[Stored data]
(* ===== verification/Incremental.v ===== *)
(** The incremental path (src/internal/sync/incremental.go): one pass over one
    mailbox turns the server's delta since the stored cursor into tombstones,
    flag updates and new rows, and moves the cursor last. *)

From S2P Require Import Prelude Convert Utf8 Store Imap Checkpoint Discover Pipeline Initial.
From S2P Require Import InitialSafety InitialRun.
From stdpp Require Import relations.
#[local] Open Scope Z_scope.

Record IncrementalResult := mkIncremental {
  ir_New : Z;
  ir_FlagsUpdated : Z;
  ir_Vanished : Z;
  ir_Resynced : bool;
  ir_FromModSeq : Z;
  ir_ToModSeq : Z;
  ir_Notified : bool          (* Broker.Notify was called *)
}.

Definition Changed (r : IncrementalResult) : bool :=
  (0 <? ir_New r) || (0 <? ir_FlagsUpdated r) || (0 <? ir_Vanished r) || ir_Resynced r.

Record changedMessage := mkChanged {
  ch_uid : Z;
  ch_modSeq : Z;
  ch_flags : Z;
  ch_keywords : list string
}.

Record mailboxDelta := mkDelta {
  dl_changed : list changedMessage;
  dl_vanished : list Z;
  dl_highestMod : Z;
  dl_uidNext : Z
}.

(** [mailboxCursor]. *)
Definition mailboxCursor (row : Mailbox) : Z * Z :=
  (known_validity row,
   match mb_HighestModSeq row with
   | Some m => if 0 <? m then modSeqFromDB m else 0
   | None => 0
   end).

(** [dedupeUIDs]: the first of equals, in order. *)
Fixpoint dedupe_from (seen : gset Z) (uids : list Z) : list Z :=
  match uids with
  | [] => []
  | u :: uids => if decide (u ∈ seen) then dedupe_from seen uids
                 else u :: dedupe_from ({[u]} ∪ seen) uids
  end.
Definition dedupeUIDs (uids : list Z) : list Z :=
  if (length uids <=? 1)%nat then uids else dedupe_from ∅ uids.
(** Bookkeeping of the bound touches sync_log only. *)
Lemma clearEscalation_spec a id (s : WState S) :
  wp (clearEscalation a id)
    (fun s' r => w_srv (ws_world s') = w_srv (ws_world s) /\
       mailboxes (w_db (ws_world s')) = mailboxes (w_db (ws_world s)) /\
       message_state (w_db (ws_world s')) = message_state (w_db (ws_world s))) s.
Proof.
  unfold clearEscalation, hasEscalation, saveEscalation, SaveCheckpoint, upsert_log. wp_steps.
  case_bool_decide; simpl; wp_steps; [|done]. apply wp_lift. wp_steps.
  apply wp_io; [done|]. by wp_steps.
Qed.

(** What "repaired" means. *)
Definition honest (a : Z) (n : string) (s : WState S) (r : err + (repairOutcome * Z)) : Prop :=
  match r with
  | inr (o, _) => ro_repaired o = true -> agrees a n (ws_world s)
  | inl _ => True
  end.

Lemma verdict_honest a mb walked otherwise budget s :
  (forall r s, wp (otherwise r) (honest a (mi_Name (sb_info mb))) s) ->
  wp (verdict a mb walked otherwise budget) (honest a (mi_Name (sb_info mb))) s.
Proof.
  intros Hother. unfold verdict. wp_steps. apply wp_lift.
  eapply wp_mono; [apply stillDiverged_spec|]. intros w1 [e|[r|]] (Hs & Hdb & Hag); [done| |].
  - destruct walked; [|apply Hother]. unfold repairFailed. wp_steps. apply wp_lift.
    unfold loadEscalation, GetCheckpoint. wp_steps. apply wp_io; [done|]. wp_steps.
    apply wp_lift. wp_steps. unfold saveEscalation, SaveCheckpoint, upsert_log. wp_steps.
    apply wp_lift. wp_steps. apply wp_io; [done|]. by wp_steps.
  - unfold repairSucceeded. wp_steps. eapply wp_mono; [apply clearEscalation_spec|].
    intros s2 [e|[]] (? & ? & ?); [done|]. wp_steps. simpl. intros _.
    eapply agrees_transfer; [by apply Hag|done..].
Qed.
(* ===== verification/Watcher.v ===== *)
(** The push watcher (src/internal/sync/watcher.go): the options and their
    defaults, the event loop [dispatch] over the debouncer and the idle heartbeat,
    one session ([runOnce]), and the reconnect loop [Watch] with its backoff and
    the persisted circuit breaker.

    The environment is explicit. A [cycle] says what happens to one turn of
    [Watch]: how many connections are granted, what the session's select receives
    and when, which random number jitter draws, and whether the context ends
    during a wait. The clock is [w_now]; [tick] is the passing of time. The
    reconciler's ticker, a goroutine of its own in the code, is one more input of
    the session: its sweeps are serialised with the loop's passes. *)

From S2P Require Import Prelude Convert Utf8 Debounce Store Imap Checkpoint Discover Pipeline.
From S2P Require Import Initial InitialSafety InitialRun Incremental Tame Reconciler.
#[local] Open Scope Z_scope.

Definition DefaultDebounce : Duration := 150 * Millisecond.
Definition DefaultMaxDebounce : Duration := 2 * Second.
Definition DefaultIdleHeartbeat : Duration := 2 * Minute.
Definition DefaultReconcileInterval : Duration := 15 * Minute.
Definition DefaultBackoffMin : Duration := 2 * Second.
Definition DefaultBackoffMax : Duration := 5 * Minute.
Definition DefaultBreakerThreshold : Z := 5.
Definition DefaultBreakerCooldown : Duration := 15 * Minute.

Record WatcherOptions := mkWatcherOptions {
  wo_Debounce : Duration;
  wo_MaxDebounce : Duration;
  wo_ReconcileInterval : Duration;
  wo_BackoffMin : Duration;
  wo_BackoffMax : Duration;
  wo_BreakerThreshold : Z;
  wo_BreakerCooldown : Duration;
  wo_IdleHeartbeat : Duration
}.

(** [withDefaults]. *)
Definition withDefaults (o : WatcherOptions) : WatcherOptions :=
  let debounce := if wo_Debounce o <=? 0 then DefaultDebounce else wo_Debounce o in
  let maxd := if wo_MaxDebounce o <=? 0 then DefaultMaxDebounce else wo_MaxDebounce o in
  let bmin := if wo_BackoffMin o <=? 0 then DefaultBackoffMin else wo_BackoffMin o in
  let bmax := if wo_BackoffMax o <=? 0 then DefaultBackoffMax else wo_BackoffMax o in
  {| wo_Debounce := debounce;
     wo_MaxDebounce := if maxd <? debounce then debounce else maxd;
     wo_ReconcileInterval := if wo_ReconcileInterval o =? 0 then DefaultReconcileInterval
                             else wo_ReconcileInterval o;
     wo_BackoffMin := bmin;
     wo_BackoffMax := if bmax <? bmin then bmin else bmax;
     wo_BreakerThreshold := if wo_BreakerThreshold o <=? 0 then DefaultBreakerThreshold
                            else wo_BreakerThreshold o;
     wo_BreakerCooldown := if wo_BreakerCooldown o <=? 0 then DefaultBreakerCooldown
                           else wo_BreakerCooldown o;
     wo_IdleHeartbeat := if wo_IdleHeartbeat o =? 0 then DefaultIdleHeartbeat
                         else wo_IdleHeartbeat o |}.

(** ** The breaker and the backoff *)

Record breakerState := mkBreaker { bs_open : bool; bs_until : Time; bs_consecutive : Z }.
Definition breaker_zero : breakerState :=
  {| bs_open := false; bs_until := 0; bs_consecutive := 0 |}.

Definition remaining (b : breakerState) (now : Time) : Duration :=
  if negb (bs_open b) || IsZero (bs_until b) then 0
  else
    let d := Sub (bs_until b) now in
    if 0 <? d then d else 0.

Definition nextBackoff (current maximum : Duration) : Duration :=
  let next := wrap64s (current * 2) in
  if (maximum <? next) || (next <=? 0) then maximum else next.

(** [jitter], with the number rand.Int64N(half+1) returned. *)
Definition jitter (draw : Z -> Z) (d : Duration) : Duration :=
  if d <=? 0 then 0
  else let half := Z.quot d 2 in half + draw (half + 1).

(** ** The session *)

Inductive event :=
| EventMailboxChanged (mailbox : string)
| EventOverflow
| EventUnknown.

(** What the select of [dispatch] can receive. *)
Inductive input :=
| InDone                    (* ctx.Done() *)
| InHeartbeat               (* the idle ticker *)
| InEvent (ev : event)
| InClosed                  (* the events channel was closed *)
| InReady                   (* the debouncer's timer *)
| InReconcile.              (* the reconciler's ticker *)

(** How a session ends: with the context, with an error that is [context.DeadlineExceeded],
    or with another one. *)
Inductive outcome := OutDone | OutDeadline | OutFailed (e : err).

(** One turn of [Watch]. *)
Record cycle := mkCycle {
  cy_timeout : bool;                    (* Connect's dial timed out *)
  cy_clients : Z;                       (* connections Connect returned *)
  cy_inputs : list (Duration * input);  (* each with the time it arrives after *)
  cy_draw : Z -> Z;                     (* rand.Int64N *)
  cy_slack : Duration;                  (* how late a timer fires *)
  cy_waits : bool                       (* false: ctx ends during a wait *)
}.

Definition watcherConnections : Z := 2.

Section watcher.
Context {S : Type} `{ImapServer S}.
Context (BatchSize : nat) (FetchWindow : Z).
Context (sha256 : string -> string) (derive : string -> Message).
Context (rejects : NewMessage -> bool).
Context (sched : list rawMessage -> list rawMessage).
Context (assign : DB -> Z -> list Z -> option (list (Z * Z))).
Context (opts : WatcherOptions).
Abbreviation WM := (M (WState S) err).
Abbreviation sweep := (sweepAll BatchSize FetchWindow sha256 derive rejects sched assign).
Abbreviation reconcile := (Reconcile BatchSize FetchWindow sha256 derive rejects sched assign).

Definition tick (d : Duration) : WM unit :=
  modify (fun s => {| ws_world := {| w_db := w_db (ws_world s); w_srv := w_srv (ws_world s);
                                     w_now := w_now (ws_world s) + Z.max 0 d;
                                     w_faults := w_faults (ws_world s) |};
                      ws_escalated := ws_escalated s |}).

Definition attempt {A} (m : WM A) : WM (err + A) := fun s =>
  let '(s', r) := m s in (s', inr r).

(** Go on unless [m] failed; its error ends the session. *)
Definition or_end {A} (m : WM A) (k : A -> WM outcome) : WM outcome :=
  r ← attempt m;
  match r with
  | inl e => mret (OutFailed e)
  | inr a => k a
  end.

(** [heartbeatProbe]. *)
Definition heartbeatProbe (accountID : Z) : WM unit :=
  reconcile accountID ;; mret tt.

(** The passes over what the debouncer says is due. *)
Definition pass_due (accountID : Z) (mailboxes : list string) : WM unit :=
  forM_ mailboxes (fun m =>
    lift (passOne BatchSize FetchWindow sha256 derive rejects sched assign accountID m) ;;
    mret tt).

(** [dispatch]: a branch that is not ready is not taken. *)
Fixpoint dispatch (accountID : Z) (ins : list (Duration * input)) (d : debouncer)
    (lastActivity : Time) : WM outcome :=
  match ins with
  | [] => mret OutDone
  | (dt, i) :: ins =>
      tick dt ;;
      t ← lift now;
      match i with
      | InDone => mret OutDone
      | InHeartbeat =>
          if (wo_IdleHeartbeat opts <=? 0) || (Sub t lastActivity <? wo_IdleHeartbeat opts)
          then dispatch accountID ins d lastActivity
          else or_end (heartbeatProbe accountID) (fun _ =>
                 t ← lift now; dispatch accountID ins d t)
      | InClosed => mret (OutFailed ErrIO)
      | InEvent EventOverflow =>
          or_end (lift (sweep accountID)) (fun _ =>
            t ← lift now; dispatch accountID ins (reset d) t)
      | InEvent (EventMailboxChanged mailbox) =>
          if decide (mailbox = EmptyString) then
            or_end (lift (sweep accountID)) (fun _ =>
              dispatch accountID ins (reset d) lastActivity)
          else dispatch accountID ins (touch t mailbox d) t
      | InEvent EventUnknown => dispatch accountID ins d t
      | InReady =>
          match ready d with
          | Some due => if due <=? t then
                          let '(mailboxes, d) := Debounce.take t d in
                          or_end (pass_due accountID mailboxes) (fun _ =>
                            t ← lift now; dispatch accountID ins d t)
                        else dispatch accountID ins d lastActivity
          | None => dispatch accountID ins d lastActivity
          end
      | InReconcile =>
          if wo_ReconcileInterval opts <=? 0 then dispatch accountID ins d lastActivity
          else or_end (reconcile accountID) (fun _ => dispatch accountID ins d lastActivity)
      end
  end.

(** [runOnce]: whether the session was healthy, and how it ended. The error of a dial that
    timed out is [context.DeadlineExceeded] for [errors.Is] (package net), whatever [ctx] is. *)
Definition runOnce (accountID : Z) (c : cycle) : WM (bool * outcome) :=
  if cy_timeout c then mret (false, OutDeadline)
  else if cy_clients c <? watcherConnections then mret (false, OutFailed ErrIO)
  else
    r ← attempt (lift io);
    match r with
    | inl e => mret (false, OutFailed e)
    | inr _ =>
        r ← attempt (lift (sweep accountID));
        match r with
        | inl e => mret (false, OutFailed e)
        | inr _ =>
            attempt (lift (RecordSyncSuccess accountID AccountScope)) ;;
            t ← lift now;
            out ← dispatch accountID (cy_inputs c)
                    (newDebouncer (wo_Debounce opts) (wo_MaxDebounce opts)) t;
            mret (true, out)
        end
    end.

(** *** [Watch] *)

Definition loadBreaker (accountID : Z) : M (World S) err breakerState :=
  cp ← GetCheckpoint accountID AccountScope;
  mret (match cp_BreakerState cp with
        | BreakerOpen => {| bs_open := true; bs_until := default 0 (BreakerUntil cp);
                            bs_consecutive := ConsecutiveErrors cp |}
        | _ => {| bs_open := false; bs_until := 0; bs_consecutive := ConsecutiveErrors cp |}
        end).

(** What the loop does, for the record: a connection attempt and whether its
    session became healthy, an opened breaker, a retry delay. *)
Inductive wevent :=
| Attempt (t : Time) (healthy : bool)
| Opened (t until : Time)
| Retry (t : Time) (delay : Duration).

(** Wait out an open breaker; [None] when the context ended first. *)
Definition honour (accountID : Z) (c : cycle) (state : breakerState)
    : WM (option breakerState) :=
  t ← lift now;
  let wait := remaining state t in
  if 0 <? wait then
    if negb (cy_waits c) then mret None
    else
      tick (wait + Z.max 0 (cy_slack c)) ;;
      attempt (lift (SetBreakerState accountID AccountScope BreakerHalfOpen None)) ;;
      mret (Some breaker_zero)
  else mret (Some state).

(** The failure count after a failed session, from the loop's own count and the
    stored one. *)
Definition count_failure (accountID : Z) (healthy : bool) (failures : Z) : WM Z :=
  let failures := (if healthy then 0 else failures) + 1 in
  r ← attempt (lift (RecordSyncError accountID AccountScope "watcher"));
  mret match r with
       | inr count => if failures <? count then count else failures
       | inl _ => failures
       end.

Section loop.
(** The session of a turn: [runOnce] below. *)
Context (session : cycle -> WM (bool * outcome)).

Fixpoint watch_loop (accountID : Z) (cycles : list cycle) (state : breakerState)
    (backoff : Duration) (failures : Z) : WM (list wevent) :=
  match cycles with
  | [] => mret []
  | c :: cycles =>
      go ← honour accountID c state;
      match go with
      | None => mret []
      | Some state =>
          t ← lift now;
          r ← session c;
          let '(healthy, out) := r in
          match out with
          | OutDone | OutDeadline => mret [Attempt t healthy]
          | OutFailed e =>
              let backoff := if healthy then wo_BackoffMin opts else backoff in
              failures ← count_failure accountID healthy failures;
              t' ← lift now;
              if wo_BreakerThreshold opts <=? failures then
                let until := t' + wo_BreakerCooldown opts in
                attempt (lift (SetBreakerState accountID AccountScope BreakerOpen
                                 (Some until))) ;;
                rest ← watch_loop accountID cycles
                         {| bs_open := true; bs_until := until; bs_consecutive := 0 |}
                         (wo_BackoffMin opts) 0;
                mret (Attempt t healthy :: Opened t' until :: rest)
              else
                let delay := jitter (cy_draw c) backoff in
                if negb (cy_waits c) then mret [Attempt t healthy]
                else
                  tick (delay + Z.max 0 (cy_slack c)) ;;
                  rest ← watch_loop accountID cycles state
                           (nextBackoff backoff (wo_BackoffMax opts)) failures;
                  mret (Attempt t healthy :: Retry t' delay :: rest)
          end
      end
  end.
End loop.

[Prompt] Where does the word "jitter" occur in the data? Copy every line that has it.

[Reply to the exercise]
    and when, which random number jitter draws, and whether the context ends
(** [jitter], with the number rand.Int64N(half+1) returned. *)
Definition jitter (draw : Z -> Z) (d : Duration) : Duration :=
                let delay := jitter (cy_draw c) backoff in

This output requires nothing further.